■ YOUR GOAL ■
The answer required is how many lines of the following entries contain the word "injection", with no other words.

■ DATA ■
---

(* ===== verification/PeersToFlush.v ===== *)
(** * The set of peers to flush (src/PeersToFlush.cpp)

    A sparse set of peer ids: [peers] is the dense list of members, [offsets[id]] the
    position of [id] in it or -1. The theorems show that it implements a finite set. *)

From S2P Require Import Prelude.

Module PeersToFlush.

Record PeersToFlush := mkPTF { peers : list Z; offsets : list Z }.

Definition PeersToFlush_init : PeersToFlush := mkPTF [] [].

Definition InsertPeerToFlush (t : PeersToFlush) (peer : Z) : option PeersToFlush :=
  let offs := if zlen (offsets t) <=? peer then vresize (offsets t) (u32 (peer + 1)) (-1)
              else offsets t in
  let* o := vget offs peer in
  if 0 <=? o then Some (mkPTF (peers t) offs)
  else
    let* offs := vset offs peer (i32 (zlen (peers t))) in
    Some (mkPTF (peers t ++ [peer]) offs).

Definition RemovePeerToFlush (t : PeersToFlush) (peer : Z) : option PeersToFlush :=
  if zlen (offsets t) <=? peer then Some t
  else
    let* o := vget (offsets t) peer in
    if o <? 0 then Some t
    else
      assert* 0 <? zlen (peers t) in
      let off := o in
      let* offs := vset (offsets t) peer (-1) in
      if off + 1 =? zlen (peers t) then
        Some (mkPTF (take (length (peers t) - 1) (peers t)) offs)
      else
        let* back := vget (peers t) (zlen (peers t) - 1) in
        let* ps := vset (peers t) off back in
        let* moved := vget ps off in
        let* offs := vset offs moved off in
        Some (mkPTF (take (length ps - 1) ps) offs).

(** Position and membership agree; ids stay below [2^31]. *)
Record inv (t : PeersToFlush) : Prop := {
  inv_pos : forall i p, vget (peers t) i = Some p -> vget (offsets t) p = Some i;
  inv_off : forall p i, vget (offsets t) p = Some i -> 0 <= i -> vget (peers t) i = Some p;
  inv_neg : forall p i, vget (offsets t) p = Some i -> -1 <= i;
  inv_small : zlen (offsets t) <= 2 ^ 31
}.

(** The set a table stands for. *)
Definition to_set (t : PeersToFlush) : gset Z := list_to_set (peers t).

Lemma inv_NoDup t : inv t -> NoDup (peers t).
Proof.
  intros [Hp _ _ _]. apply NoDup_alt. intros i j p Hi Hj. rewrite <- vget_lookup in Hi, Hj.
  apply Hp in Hi, Hj. simplify_eq. lia.
Qed.

Lemma elem_to_set t p : p ∈ to_set t <-> exists i, vget (peers t) i = Some p.
Proof.
  unfold to_set. rewrite elem_of_list_to_set. split; [ apply elem_vget | intros [i Hi]; by eapply vget_elem ].
Qed.

Lemma inv_peers_bound t : inv t -> zlen (peers t) <= zlen (offsets t).
Proof.
  intros Ht. pose proof (inv_NoDup t Ht) as Hnd.
  assert (peers t ⊆+ (Z.of_nat <$> seq 0 (length (offsets t)))) as Hsub.
  { apply NoDup_submseteq; [ done | ]. intros p [i Hi]%elem_vget.
    apply (inv_pos _ Ht), vget_Some_range in Hi. unfold zlen in Hi.
    apply list_elem_of_fmap. exists (Z.to_nat p). split; [ lia | ]. apply elem_of_seq. lia. }
  apply submseteq_length in Hsub. rewrite length_fmap, length_seq in Hsub. unfold zlen. lia.
Qed.

Lemma inv_not_member t p : inv t -> (forall o, vget (offsets t) p = Some o -> o < 0) -> p ∉ to_set t.
Proof.
  intros Ht Hn [i Hi]%elem_to_set. pose proof (inv_pos _ Ht _ _ Hi) as Ho.
  apply Hn in Ho. apply vget_Some_range in Hi. lia.
Qed.

Lemma PeersToFlush_init_inv : inv PeersToFlush_init.
Proof.
  split; simpl; try (intros ? ? [? Hr]%vget_Some_range; rewrite zlen_nil in Hr; lia). done.
Qed.

(** Growing the offsets with -1 does not change the set. *)
Lemma grow_inv t n : inv t -> zlen (offsets t) <= n <= 2 ^ 31 -> inv (mkPTF (peers t) (vresize (offsets t) n (-1))).
Proof.
  intros Ht Hn. pose proof (zlen_nonneg (offsets t)). destruct Ht as [Hp Ho Hneg Hs]. split; simpl.
  - intros i p Hi. rewrite vget_vresize by lia. pose proof (vget_Some_range _ _ _ (Hp _ _ Hi)).
    rewrite (proj2 (Z.leb_gt _ p)) by lia. by apply Hp.
  - intros p i. rewrite vget_vresize by lia. destruct (_ && _); [ intros [= <-]; lia | apply Ho ].
  - intros p i. rewrite vget_vresize by lia. destruct (_ && _); [ intros [= <-]; lia | apply Hneg ].
  - rewrite zlen_vresize; lia.
Qed.

Lemma InsertPeerToFlush_spec t p :
  inv t -> 0 <= p < 2 ^ 31 ->
  exists t', InsertPeerToFlush t p = Some t' /\ inv t' /\ to_set t' = {[p]} ∪ to_set t.
Proof.
  intros Ht Hp. unfold InsertPeerToFlush. pose proof (zlen_nonneg (offsets t)).
  rewrite (u32_small (p + 1)) by (unfold is_u32; lia).
  set (offs := if _ <=? p then _ else _).
  assert (inv (mkPTF (peers t) offs) /\ p < zlen offs) as [Ht' Hlt].
  { unfold offs. destruct (Z.leb_spec (zlen (offsets t)) p).
    - split; [ apply grow_inv; [ done | lia ] | rewrite zlen_vresize; lia ].
    - split; [ by destruct t | lia ]. }
  clearbody offs. destruct (vget_is_Some offs p) as [o Ho]; [ lia | ]. rewrite Ho.
  pose proof (inv_peers_bound _ Ht') as Hb. pose proof (inv_small _ Ht') as Hs. simpl in Hb, Hs.
  pose proof (zlen_nonneg (peers t)).
  destruct (Z.leb_spec 0 o) as [Hge | Hneg].
  { eexists. split_and!; [ done | done | ].
    assert (p ∈ to_set t); [ | set_solver ]. apply elem_to_set. exists o. by apply (inv_off _ Ht'). }
  destruct (vset_is_Some offs p (i32 (zlen (peers t)))) as [offs' E]; [ lia | ]. rewrite E.
  assert (p ∉ to_set t) as Hnin.
  { assert (p ∉ to_set (mkPTF (peers t) offs)) as Hn; [ | done ].
    apply inv_not_member; [ done | ]. simpl. intros o'. rewrite Ho. by intros [= <-]. }
  assert (zlen (peers t) < 2 ^ 31) as Hlt31.
  { destruct (Z.eq_dec (zlen (peers t)) (2 ^ 31)) as [E31|]; [ | lia ]. exfalso.
    pose proof (inv_NoDup _ Ht') as Hnd. simpl in Hnd.
    assert (NoDup (p :: peers t)) as Hnd'.
    { constructor; [ | done ]. unfold to_set in Hnin. by rewrite elem_of_list_to_set in Hnin. }
    assert (p :: peers t ⊆+ (Z.of_nat <$> seq 0 (length offs))) as Hsub.
    { apply NoDup_submseteq; [ done | ]. intros q [-> | [i Hi]%elem_vget]%elem_of_cons.
      - apply list_elem_of_fmap. exists (Z.to_nat p). split; [ lia | ]. apply elem_of_seq. unfold zlen in *. lia.
      - apply (inv_pos _ Ht'), vget_Some_range in Hi. simpl in Hi. unfold zlen in *.
        apply list_elem_of_fmap. exists (Z.to_nat q). split; [ lia | ]. apply elem_of_seq. lia. }
    apply submseteq_length in Hsub. rewrite length_fmap, length_seq in Hsub. simpl in Hsub. unfold zlen in *. lia. }
  rewrite i32_small in E by lia.
  eexists. split_and!; [ done | | ].
  - destruct Ht' as [Hpos Hoff Hn' Hs']. simpl in *. split; simpl.
    + intros i q. rewrite vget_snoc, (vget_vset _ _ _ _ _ E).
      destruct (Z.eqb_spec i (zlen (peers t))) as [-> | Hi].
      * intros [= <-]. by rewrite Z.eqb_refl.
      * intros Hq. destruct (Z.eqb_spec q p) as [-> | _]; [ | by apply Hpos ].
        exfalso. apply Hnin. apply elem_to_set. eauto.
    + intros q i. rewrite vget_snoc, (vget_vset _ _ _ _ _ E).
      destruct (Z.eqb_spec q p) as [-> | Hq].
      * intros [= <-] _. by rewrite Z.eqb_refl.
      * intros Hq' Hi. pose proof (Hoff _ _ Hq' Hi) as Hv.
        destruct (Z.eqb_spec i (zlen (peers t))) as [-> | _]; [ | done ].
        apply vget_Some_range in Hv. lia.
    + intros q i. rewrite (vget_vset _ _ _ _ _ E). destruct (q =? p); [ intros [= <-]; lia | apply Hn' ].
    + by rewrite (vset_zlen _ _ _ _ E).
  - unfold to_set. simpl. rewrite list_to_set_app_L. set_solver.
Qed.

(** Dropping an element, up to order. *)
Lemma to_set_perm t t' p :
  NoDup (peers t) -> p :: peers t' ≡ₚ peers t -> to_set t' = to_set t ∖ {[p]}.
Proof.
  intros Hnd Hperm. unfold to_set. rewrite <- Hperm in Hnd. apply NoDup_cons in Hnd as [Hn _].
  apply (list_to_set_perm_L (C := gset Z)) in Hperm. rewrite <- Hperm. simpl. apply set_eq. intros q.
  rewrite elem_of_difference, elem_of_union, elem_of_singleton, elem_of_list_to_set.
  split; [ | naive_solver ]. intros Hq. split; [ by right | ]. by intros ->.
Qed.

(** Without its last member. *)
Lemma pop_inv t p offs :
  inv t -> vget (offsets t) p = Some (zlen (peers t) - 1) -> 0 < zlen (peers t) ->
  vset (offsets t) p (-1) = Some offs ->
  let t' := mkPTF (take (length (peers t) - 1) (peers t)) offs in
  inv t' /\ p :: peers t' ≡ₚ peers t.
Proof.
  intros Ht Ho Hpos E. pose proof (inv_off _ Ht _ _ Ho ltac:(lia)) as Hp. destruct Ht as [Hps Hoff Hneg Hs].
  assert (Z.of_nat (length (peers t) - 1) = zlen (peers t) - 1) as El by (unfold zlen in *; lia).
  split.
  - split; cbn [peers offsets].
    + intros i q. rewrite vget_take, El, (vget_vset _ _ _ _ _ E).
      destruct (Z.ltb_spec i (zlen (peers t) - 1)); [ | done ]. intros Hi.
      destruct (Z.eqb_spec q p) as [-> | _]; [ | by apply Hps ].
      apply Hps in Hi. rewrite Ho in Hi. injection Hi as Hi. lia.
    + intros q i. rewrite vget_take, El, (vget_vset _ _ _ _ _ E).
      destruct (Z.eqb_spec q p) as [-> | Hne]; [ intros [= <-]; lia | ]. intros Hq Hi.
      pose proof (Hoff _ _ Hq Hi) as Hv. destruct (Z.ltb_spec i (zlen (peers t) - 1)); [ done | ].
      pose proof (vget_Some_range _ _ _ Hv). assert (i = zlen (peers t) - 1) as -> by lia.
      rewrite Hp in Hv. congruence.
    + intros q i. rewrite (vget_vset _ _ _ _ _ E). destruct (q =? p); [ intros [= <-]; lia | apply Hneg ].
    + by rewrite (vset_zlen _ _ _ _ E).
  - cbn [peers]. unfold vget in Hp. cmp. replace (Z.to_nat (zlen (peers t) - 1)) with (length (peers t) - 1)%nat in Hp
      by (unfold zlen; lia).
    rewrite Permutation_cons_append. rewrite <- (take_S_r _ _ _ Hp).
    rewrite take_ge; [ done | unfold zlen in *; lia ].
Qed.

(** The last member moves to the freed position. *)
Lemma swap_inv t p off back ps offs offs' :
  inv t -> vget (offsets t) p = Some off -> 0 <= off < zlen (peers t) - 1 ->
  vget (peers t) (zlen (peers t) - 1) = Some back ->
  vset (offsets t) p (-1) = Some offs -> vset (peers t) off back = Some ps ->
  vset offs back off = Some offs' ->
  let t' := mkPTF (take (length ps - 1) ps) offs' in
  inv t' /\ p :: peers t' ≡ₚ peers t.
Proof.
  intros Ht Ho Hr Hb Eo Ep Eo'. pose proof (inv_off _ Ht _ _ Ho ltac:(lia)) as Hp.
  pose proof (inv_pos _ Ht _ _ Hb) as Hbo. destruct Ht as [Hps Hoff Hneg Hs].
  assert (back <> p) as Hne by (intros ->; rewrite Ho in Hbo; injection Hbo; lia).
  assert (length ps = length (peers t)) as Hlen.
  { pose proof (vset_zlen _ _ _ _ Ep) as H'. unfold zlen in H'. lia. }
  assert (Z.of_nat (length ps - 1) = zlen (peers t) - 1) as El by (unfold zlen in *; lia).
  split.
  - split; cbn [peers offsets].
    + intros i q. rewrite vget_take, El, (vget_vset _ _ _ _ _ Ep), (vget_vset _ _ _ _ _ Eo'),
        (vget_vset _ _ _ _ _ Eo).
      destruct (Z.ltb_spec i (zlen (peers t) - 1)); [ | done ].
      destruct (Z.eqb_spec i off) as [-> | Hi]; [ intros [= <-]; by rewrite Z.eqb_refl | ]. intros Hq.
      apply Hps in Hq. destruct (Z.eqb_spec q back) as [-> | _]; [ rewrite Hbo in Hq; injection Hq; lia | ].
      destruct (Z.eqb_spec q p) as [-> | _]; [ rewrite Ho in Hq; injection Hq; lia | done ].
    + intros q i. rewrite vget_take, El, (vget_vset _ _ _ _ _ Ep), (vget_vset _ _ _ _ _ Eo'),
        (vget_vset _ _ _ _ _ Eo).
      destruct (Z.eqb_spec q back) as [-> | Hqb].
      { intros [= <-] _. rewrite (proj2 (Z.ltb_lt _ _)), Z.eqb_refl by lia. done. }
      destruct (Z.eqb_spec q p) as [-> | Hqp]; [ intros [= <-]; lia | ]. intros Hq Hi.
      pose proof (Hoff _ _ Hq Hi) as Hv. destruct (Z.eqb_spec i off) as [-> | _]; [ congruence | ].
      destruct (Z.ltb_spec i (zlen (peers t) - 1)); [ done | ].
      pose proof (vget_Some_range _ _ _ Hv). assert (i = zlen (peers t) - 1) as -> by lia. congruence.
    + intros q i. rewrite (vget_vset _ _ _ _ _ Eo'), (vget_vset _ _ _ _ _ Eo).
      destruct (q =? back); [ intros [= <-]; lia | ].
      destruct (q =? p); [ intros [= <-]; lia | apply Hneg ].
    + by rewrite (vset_zlen _ _ _ _ Eo'), (vset_zlen _ _ _ _ Eo).
  - cbn [peers]. apply vset_Some in Ep as [_ ->]. rewrite length_insert. unfold vget in Hp, Hb. cmp.
    apply move_last_perm; [ done | | unfold zlen in *; lia ].
    replace (length (peers t) - 1)%nat with (Z.to_nat (zlen (peers t) - 1)) by (unfold zlen; lia). done.
Qed.

Lemma RemovePeerToFlush_spec t p :
  inv t -> 0 <= p ->
  exists t', RemovePeerToFlush t p = Some t' /\ inv t' /\ to_set t' = to_set t ∖ {[p]}.
Proof.
  intros Ht Hp. unfold RemovePeerToFlush. pose proof (inv_NoDup t Ht) as Hnd.
  destruct (Z.leb_spec (zlen (offsets t)) p) as [Hge | Hlt].
  { exists t. split_and!; [ done | done | ]. assert (p ∉ to_set t); [ | set_solver ].
    apply inv_not_member; [ done | ]. intros o Ho%vget_Some_range. lia. }
  destruct (vget_is_Some (offsets t) p) as [off Ho]; [ lia | ]. rewrite Ho.
  destruct (Z.ltb_spec off 0) as [Hneg | Hoff].
  { exists t. split_and!; [ done | done | ]. assert (p ∉ to_set t); [ | set_solver ].
    apply inv_not_member; [ done | ]. intros o. rewrite Ho. by intros [= <-]. }
  pose proof (vget_Some_range _ _ _ (inv_off _ Ht _ _ Ho Hoff)) as Hr.
  rewrite (proj2 (Z.ltb_lt 0 _)) by lia.
  destruct (vset_is_Some (offsets t) p (-1)) as [offs Eo]; [ lia | ]. rewrite Eo.
  destruct (Z.eqb_spec (off + 1) (zlen (peers t))) as [E1 | E1].
  { destruct (pop_inv t p offs) as [Ht' Hperm]; [ done | rewrite Ho; f_equal; lia | lia | done | ].
    eexists. split_and!; [ done | done | by apply to_set_perm ]. }
  destruct (vget_is_Some (peers t) (zlen (peers t) - 1)) as [back Hb]; [ lia | ]. rewrite Hb.
  destruct (vset_is_Some (peers t) off back) as [ps Ep]; [ lia | ]. rewrite Ep.
  rewrite (vget_vset _ _ _ _ _ Ep), Z.eqb_refl.
  destruct (vset_is_Some offs back off) as [offs' Eo'].
  { rewrite (vset_zlen _ _ _ _ Eo). by eapply vget_Some_range, inv_pos. }
  rewrite Eo'. destruct (swap_inv t p off back ps offs offs') as [Ht' Hperm]; try done; [ lia | ].
  eexists. split_and!; [ done | done | by apply to_set_perm ].
Qed.

(** ** The sparse set as a set *)

Inductive flush_op := FInsert (peer : Z) | FRemove (peer : Z).

Definition flush_step (t : PeersToFlush) (o : flush_op) : option PeersToFlush :=
  match o with
  | FInsert p => InsertPeerToFlush t p
  | FRemove p => RemovePeerToFlush t p
  end.

Fixpoint flush_run (t : PeersToFlush) (os : list flush_op) : option PeersToFlush :=
  match os with
  | [] => Some t
  | o :: os => let* t := flush_step t o in flush_run t os
  end.

Definition flush_spec (s : gset Z) (o : flush_op) : gset Z :=
  match o with
  | FInsert p => {[p]} ∪ s
  | FRemove p => s ∖ {[p]}
  end.

Definition op_peer (o : flush_op) : Z := match o with FInsert p => p | FRemove p => p end.

(** C38: from the empty table, any sequence of insertions and removals of ids below [2^31]
    runs without an out-of-range access and leaves in [peers] exactly the members of the set
    the same operations build, each once. *)
Theorem peers_to_flush_refines_set os :
  Forall (fun o => 0 <= op_peer o < 2 ^ 31) os ->
  exists t, flush_run PeersToFlush_init os = Some t /\ NoDup (peers t)
    /\ list_to_set (peers t) = fold_left flush_spec os (∅ : gset Z).
Proof.
  intros Hos. cut (forall t, inv t -> exists t', flush_run t os = Some t' /\ inv t'
    /\ to_set t' = fold_left flush_spec os (to_set t)).
  { intros Hall. destruct (Hall _ PeersToFlush_init_inv) as (t & E & Ht & Es).
    exists t. split_and!; [ done | by apply inv_NoDup | done ]. }
  induction Hos as [|o os Ho _ IH]; intros t Ht; cbn [flush_run fold_left]; [ eauto | ].
  assert (exists t1, flush_step t o = Some t1 /\ inv t1 /\ to_set t1 = flush_spec (to_set t) o)
    as (t1 & -> & Ht1 & <-).
  { destruct o as [p|p]; simpl in *.
    - by apply InsertPeerToFlush_spec.
    - apply RemovePeerToFlush_spec; [ done | lia ]. }
  by apply IH.
Qed.

Lemma peers_to_flush_refines_set_witness :
  exists t, flush_run PeersToFlush_init [FInsert 3; FInsert 1; FInsert 3; FRemove 3] = Some t
    /\ NoDup (peers t)
    /\ list_to_set (peers t) =
         fold_left flush_spec [FInsert 3; FInsert 1; FInsert 3; FRemove 3] (∅ : gset Z).
Proof.
  apply (peers_to_flush_refines_set [FInsert 3; FInsert 1; FInsert 3; FRemove 3]).
  repeat constructor; vm_compute; congruence.
Defined.

End PeersToFlush.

---

■ RESPONSE TO THE EXERCISE ■
4